When I returned to Santa Barbara with Chonita after her visit to Monterey, the yellow fruit hung in the padres' orchard, the grass was burning brown, sky and water were the hard blue of metal.

The afternoon of our arrival, Don Guillermo, Chonita, and I were on the long middle corridor of the house: in Santa Barbara one lived in the air. The old don sat on the long green bench by the sala door. His heavy, flabby, leathery face had no wrinkles but those which curved from the corners of the mouth to the chin. The thin upper lip was habitually pressed hard against the small protruding under one, the mouth ending in straight lines which seemed no part of the lips. His small slanting eyes, usually stern, could snap with anger, as they did to-day. The nose rose suddenly from the middle of his face; it might have been applied by a child sculpturing with putty; the flat bridge was crossed by erratic lines. A bang of grizzled hair escaped from the black silk handkerchief wound as tightly as a turban about his head. He wore short clothes of dark brown cloth, the jacket decorated with large silver buttons, a red damask vest, shoes of embroidered deer-skin, and a cravat of fine linen.

Chonita, in a white gown, a pale-green reboso about her shoulders, her arms crossed, her head thoughtfully bent forward, walked slowly up and down before him.

"Holy God!" cried the old man, pounding the floor with his stick.
"That they have dared to arrest my son!—the son of Guillermo Iturbi y
Moncada! That Alvarado, my friend and thy host, should have permitted
it!"

"Do not blame Alvarado, my father. Remember, he must listen to the Departmental Junta; and this is their work." "Fool that I am!" she added to herself, "why do I not tell who alone is to blame? But I need no one to help me hate him!"

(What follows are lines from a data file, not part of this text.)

(** X6. Over any sequence of events the addresses freed are the buffers
    of the read events, each once and in the order of delivery:
    [send_response] and [end_response] free nothing, in particular not
    the response buffer. *)
Theorem events_free_read_buffers
    (w : W) (client : client_t) (ins : list input)
    (r : outcome W client_t) :
  run env (deliver_all mem ins client) w = Some r ->
  freed (trace r) = read_buffers ins.
Proof.
  intros R.
  destruct (run_deliver_all_more env mem ins _ _ _ R) as (_ & _ & Hf & _).
  exact Hf.
Qed.

(** X7. Over any sequence of events one write is submitted per
    [send_response], and one line goes to the diagnostic stream per
    refused write: a read error is not logged. *)
Theorem events_log_refused_writes
    (w : W) (client : client_t) (ins : list input)
    (r : outcome W client_t) :
  run env (deliver_all mem ins client) w = Some r ->
  count is_write (trace r) = count is_send_response ins /\
  count is_log (trace r) = count is_failed_write (trace r) /\
  (count is_log (trace r) <= count is_send_response ins)%nat.
Proof.
  intros R.
  destruct (run_deliver_all_more env mem ins _ _ _ R)
    as (_ & _ & _ & Hl & Hw & _).
  repeat split; [exact Hw | exact Hl | ].
  rewrite Hl, <- Hw. apply failed_writes_are_writes.
Qed.

(** X8. Over any sequence of events the calls to the parser follow its
    protocol: [http_readheader] is called only while no request is
    pending, [http_continue] and [http_end] only on the pending request
    and never on NULL; and [nim_request] ends as the request the
    protocol leaves pending. *)
Theorem events_follow_parser_protocol
    (w : W) (client : client_t) (ins : list input)
    (r : outcome W client_t) :
  run env (deliver_all mem ins client) w = Some r ->
  follow (nim_request client) (trace r) = Some (nim_request (value r)).
Proof.
  intros R.
  destruct (run_deliver_all_more env mem ins _ _ _ R)
    as (_ & _ & _ & _ & _ & Hp & _).
  exact Hp.
Qed.


(** In the model a sequence of events runs to its end exactly when the
    buffer of every [send_response] in it holds a NUL. *)
Lemma events_defined_iff_buffers_terminated
    (w : W) (client : client_t) (ins : list input) :
  (exists r, run env (deliver_all mem ins client) w = Some r)
  <-> forallb (terminated mem) ins = true.
Proof.
  destruct (deliver_all_defined env mem ins w client) as [Hs Hn]. split.
  - intros [r R]. destruct (forallb (terminated mem) ins); [reflexivity | ].
    rewrite (Hn eq_refl) in R. discriminate R.
  - exact Hs.
Qed.

(** X10. Only a successful read changes the client: a sequence of read
    errors, [send_response]s and [end_response]s leaves the struct,
    [nim_request] included, as it was. *)
Theorem client_changes_only_on_successful_read
    (w : W) (client : client_t) (ins : list input)
    (r : outcome W client_t) :
  forallb (fun i => negb (is_successful_read i)) ins = true ->
  run env (deliver_all mem ins client) w = Some r ->
  value r = client.
Proof.
  intros Hall R.
  destruct (run_deliver_all_more env mem ins _ _ _ R) as (_ & Hsame & _).
  exact (Hsame Hall).
Qed.

End Connection.

Section Listener.

Context {W : Type} (env : environment W).
Context (server sizeof_client_t offsetof_handle offsetof_req : Z).

(** The run of [start_server], read for the loop it leaves behind. *)
Lemma run_start_server (w : W) (ip : ptr) (port : Z) :
  exists (l : ptr) (r : outcome W globals),
    run env (start_server server ip port) w = Some r /\
    value r = {| loop := l |} /\
    hd_error (trace r) = Some (Ev uv_default_loop l) /\
    In (Ev (uv_tcp_init l server) tt) (trace r) /\
    last (trace r) (Ev (uv_run l) tt) = Ev (uv_run l) tt.
Proof.
  unfold start_server, log_error.
  run_prog env; eexists; eexists; (split; [reflexivity | ]);
    repeat split; cbn; tauto.
Qed.

(** X11. Connections live on the loop the server runs: the handle of a
    client is initialised by [on_connection] on the loop that
    [start_server] got from [uv_default_loop], on which it initialised
    the listening handle and which it runs as its last call. *)
Theorem connections_use_the_server_loop
    (w w1 : W) (ip : ptr) (port : Z)
    (r : outcome W globals) (r1 : outcome W (option client_t)) :
  run env (start_server server ip port) w = Some r ->
  run env (on_connection server sizeof_client_t offsetof_handle
                        offsetof_req (value r)) w1 = Some r1 ->
  exists (l p : ptr),
    hd_error (trace r) = Some (Ev uv_default_loop l) /\
    In (Ev (uv_tcp_init l server) tt) (trace r) /\
    last (trace r) (Ev (uv_run l) tt) = Ev (uv_run l) tt /\
    In (Ev (malloc sizeof_client_t) p) (trace r1) /\
    In (Ev (uv_tcp_init l (p + offsetof_handle)) tt) (trace r1).
Proof.
  intros R R1.
  destruct (run_start_server w ip port) as (l & r' & R' & Hv & Hhd & Hin & Hl).
  rewrite R in R'. injection R' as <-.
  destruct (Z.eq_dec (fst (env ptr (malloc sizeof_client_t) w1)) NULL)
    as [Hnull | Hp].
  { rewrite (on_connection_out_of_memory env _ _ _ _ w1 _ Hnull) in R1.
    discriminate R1. }
  destruct (run_on_connection env server sizeof_client_t offsetof_handle
              offsetof_req w1 (value r) Hp)
    as (p & a & r1' & Hrun & _ & Htr & _).
  rewrite R1 in Hrun. injection Hrun as <-.
  exists l, p. rewrite Htr, Hv. cbn [loop].
  repeat split; try assumption; cbn; tauto.
Qed.

(** X12. The first chunk read on an accepted connection starts a
    request: [on_read] hands it to [http_readheader], with the address
    of the client as context, and stores the answer. *)
Theorem first_read_begins_request
    (w w1 : W) (g : globals) (client : client_t) (nread : Z) (buf : uv_buf_t)
    (r0 : outcome W (option client_t)) :
  run env (on_connection server sizeof_client_t offsetof_handle
                        offsetof_req g) w = Some r0 ->
  value r0 = Some client ->
  0 <= nread ->
  exists (h : ptr) (r : outcome W client_t),
    In (Ev (malloc sizeof_client_t) (self client)) (trace r0) /\
    run env (on_read client nread buf) w1 = Some r /\
    trace r = [Ev (http_readheader (self client) (base buf) nread) h;
               Ev (free (base buf)) tt] /\
    nim_request (value r) = h.
Proof.
  intros R0 Hc Hn.
  destruct (Z.eq_dec (fst (env ptr (malloc sizeof_client_t) w)) NULL)
    as [Hnull | Hp].
  { rewrite (on_connection_out_of_memory env _ _ _ _ w g Hnull) in R0.
    discriminate R0. }
  destruct (run_on_connection env server sizeof_client_t offsetof_handle
              offsetof_req w g Hp) as (p & a & r & Hrun & _ & Htr & Hv).
  rewrite Hrun in R0. injection R0 as <-.
  rewrite Hv in Hc. rewrite Htr. clear Htr Hv Hrun.
  destruct (a =? 0); [ | discriminate Hc]. injection Hc as <-.
  unfold on_read. cbn [nim_request self].
  rewrite (proj2 (Z.leb_le 0 nread) Hn), Z.eqb_refl.
  run_prog env. eexists; eexists. repeat split. cbn; tauto.
Qed.

End Listener.

(** ** These theorems at work on the sample connection *)

Lemma on_connection_accept_failure_sample :
  exists (p : ptr) (r0 : Z) (r : outcome nat (option client_t)),
    run nothing_to_accept (on_connection 2048 256 0 248 {| loop := 64 |})
        0%nat = Some r /\
    (r0 <> 0 -> value r = None /\ freed (trace r) = [p]).
Proof.
  destruct (on_connection_accept_failure nothing_to_accept 2048 256 0 248
              0%nat {| loop := 64 |} ltac:(discriminate))
    as (p & r0 & r & Hrun & _ & _ & Hfail).
  exists p, r0, r. split; [exact Hrun | ].
  intros H. destruct (Hfail H) as (Hv & Hf & _). split; assumption.
Defined.

Lemma on_connection_accept_success_sample :
  exists (p : ptr) (r0 : Z) (r : outcome nat (option client_t)),
    run Sample.accepting (on_connection 2048 256 0 248 {| loop := 64 |})
        0%nat = Some r /\
    (r0 = 0 ->
     value r = Some {| self := p; handle := p + 0; req := p + 248;
                       nim_request := NULL |}).
Proof.
  destruct (on_connection_accept_success Sample.accepting 2048 256 0 248
              0%nat {| loop := 64 |} ltac:(discriminate))
    as (p & r0 & r & Hrun & _ & _ & Hok).
  exists p, r0, r. split; [exact Hrun | ].
  intros H. exact (proj1 (Hok H)).
Defined.

Lemma accepted_client_freed_by_on_close_sample :
  exists (r1 : outcome nat client_t) (p : ptr) (r2 : outcome nat unit),
    run Sample.refusing
        (deliver_all Sample.memory
           [Read 4 Sample.chunk; SendResponse 8192] Sample.fresh)
        4%nat = Some r1 /\
    run Sample.refusing (on_close (value r1)) 12%nat = Some r2 /\
    trace r2 = [Ev (free p) tt].
Proof.
  eexists.
  destruct (accepted_client_freed_by_on_close Sample.refusing Sample.memory
              2048 256 0 248 0%nat 4%nat 12%nat {| loop := 64 |}
              [Read 4 Sample.chunk; SendResponse 8192] Sample.fresh
              _ _ eq_refl eq_refl eq_refl)
    as (p & r2 & _ & _ & Hrun & Htr).
  exists p, r2. split; [reflexivity | ]. split; assumption.
Defined.

Lemma events_keep_addresses_sample :
  exists r : outcome nat client_t,
    run Sample.refusing
        (deliver_all Sample.memory
           [Read 4 Sample.chunk; SendResponse 8192; EndResponse] Sample.fresh)
        0%nat = Some r /\
    self (value r) = 4096 /\ handle (value r) = 4096 /\ req (value r) = 4344.
Proof.
  eexists. split; [reflexivity | ].
  apply (events_keep_addresses Sample.refusing Sample.memory 0%nat
           Sample.fresh [Read 4 Sample.chunk; SendResponse 8192; EndResponse]
           _ eq_refl).
Defined.

Lemma events_free_read_buffers_sample :
  exists r : outcome nat client_t,
    run Sample.refusing
        (deliver_all Sample.memory
           [Read 4 Sample.chunk; SendResponse 8192; Read (-104) Sample.chunk]
           Sample.fresh)
        0%nat = Some r /\
    freed (trace r) = [12288; 12288].
Proof.
  eexists. split; [reflexivity | ].
  apply (events_free_read_buffers Sample.refusing Sample.memory 0%nat
           Sample.fresh
           [Read 4 Sample.chunk; SendResponse 8192; Read (-104) Sample.chunk]
           _ eq_refl).
Defined.

Lemma events_log_refused_writes_sample :
  exists r : outcome nat client_t,
    run Sample.refusing
        (deliver_all Sample.memory
           [Read (-104) Sample.chunk; SendResponse 8192] Sample.pending)
        0%nat = Some r /\
    count is_write (trace r) = 1%nat /\
    count is_log (trace r) = count is_failed_write (trace r) /\
    (count is_log (trace r) <= 1)%nat.
Proof.
  eexists. split; [reflexivity | ].
  apply (events_log_refused_writes Sample.refusing Sample.memory 0%nat
           Sample.pending [Read (-104) Sample.chunk; SendResponse 8192]
           _ eq_refl).
Defined.

Lemma events_follow_parser_protocol_sample :
  exists r : outcome nat client_t,
    run Sample.accepting
        (deliver_all Sample.memory
           [Read 4 Sample.chunk; Read 9 Sample.chunk; Read 4 Sample.chunk;
            Read (-104) Sample.chunk] Sample.fresh)
        0%nat = Some r /\
    follow NULL (trace r) = Some (nim_request (value r)).
Proof.
  eexists. split; [reflexivity | ].
  apply (events_follow_parser_protocol Sample.accepting Sample.memory 0%nat
           Sample.fresh
           [Read 4 Sample.chunk; Read 9 Sample.chunk; Read 4 Sample.chunk;
            Read (-104) Sample.chunk] _ eq_refl).
Defined.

"Is it true that this Estenega of whom I hear so much is a member of the Junta?"

"It may be."

"If so, it is he, he alone, who has brought dishonor upon my house.
Again they have conquered!"

"This Estenega I met—and who was compadre with me for the baby—is
little in California, my father. If it be he who is a member of the
Junta, he could hardly rule such men as Alvarado, Jimeno, and Castro.
I saw no other Estenega."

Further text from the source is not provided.